In the records below, find each line that holds "with" and return it.

[Opening Material for this exercise section]

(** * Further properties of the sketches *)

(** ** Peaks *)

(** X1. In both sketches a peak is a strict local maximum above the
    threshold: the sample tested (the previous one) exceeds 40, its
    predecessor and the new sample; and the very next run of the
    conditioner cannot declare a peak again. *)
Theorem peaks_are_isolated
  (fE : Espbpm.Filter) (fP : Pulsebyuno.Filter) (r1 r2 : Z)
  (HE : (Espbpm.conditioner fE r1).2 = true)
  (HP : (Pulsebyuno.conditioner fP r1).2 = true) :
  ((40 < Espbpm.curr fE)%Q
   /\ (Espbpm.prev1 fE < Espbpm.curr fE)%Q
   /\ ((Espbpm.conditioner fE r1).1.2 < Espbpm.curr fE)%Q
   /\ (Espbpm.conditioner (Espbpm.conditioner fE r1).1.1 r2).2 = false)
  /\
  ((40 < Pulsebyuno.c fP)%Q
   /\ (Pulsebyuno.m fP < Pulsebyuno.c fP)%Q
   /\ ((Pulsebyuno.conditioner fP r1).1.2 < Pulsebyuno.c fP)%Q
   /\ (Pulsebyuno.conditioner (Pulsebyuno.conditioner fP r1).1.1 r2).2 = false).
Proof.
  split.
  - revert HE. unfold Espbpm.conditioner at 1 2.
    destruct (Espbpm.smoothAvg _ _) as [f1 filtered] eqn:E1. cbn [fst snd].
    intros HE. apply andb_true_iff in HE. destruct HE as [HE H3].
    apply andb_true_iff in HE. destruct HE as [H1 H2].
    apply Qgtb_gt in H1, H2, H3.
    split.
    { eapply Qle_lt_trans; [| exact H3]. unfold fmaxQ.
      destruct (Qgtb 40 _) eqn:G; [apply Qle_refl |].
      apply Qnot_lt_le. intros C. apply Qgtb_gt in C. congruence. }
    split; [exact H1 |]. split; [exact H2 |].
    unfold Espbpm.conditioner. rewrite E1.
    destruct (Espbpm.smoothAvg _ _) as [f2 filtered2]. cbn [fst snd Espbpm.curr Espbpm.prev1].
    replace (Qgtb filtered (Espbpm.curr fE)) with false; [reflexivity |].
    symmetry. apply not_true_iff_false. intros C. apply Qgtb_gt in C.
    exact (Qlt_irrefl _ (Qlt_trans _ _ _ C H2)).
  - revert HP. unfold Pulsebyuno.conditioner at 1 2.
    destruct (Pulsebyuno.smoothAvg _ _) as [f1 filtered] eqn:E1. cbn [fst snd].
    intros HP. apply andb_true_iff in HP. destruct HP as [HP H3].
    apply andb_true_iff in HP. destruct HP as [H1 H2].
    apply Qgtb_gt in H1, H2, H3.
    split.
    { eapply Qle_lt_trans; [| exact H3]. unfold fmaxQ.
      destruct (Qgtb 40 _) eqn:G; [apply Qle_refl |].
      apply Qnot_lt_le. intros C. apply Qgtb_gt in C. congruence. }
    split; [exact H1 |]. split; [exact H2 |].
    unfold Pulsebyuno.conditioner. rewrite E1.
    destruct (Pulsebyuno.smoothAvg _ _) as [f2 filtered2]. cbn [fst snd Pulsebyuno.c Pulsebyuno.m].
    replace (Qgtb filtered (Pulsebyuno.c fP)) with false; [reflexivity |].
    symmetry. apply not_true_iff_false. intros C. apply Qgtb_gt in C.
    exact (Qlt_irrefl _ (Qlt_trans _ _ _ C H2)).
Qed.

[Closing Material for this exercise section]

Written solution
    replace (Qgtb filtered (Espbpm.curr fE)) with false; [reflexivity |].
    replace (Qgtb filtered (Pulsebyuno.c fP)) with false; [reflexivity |].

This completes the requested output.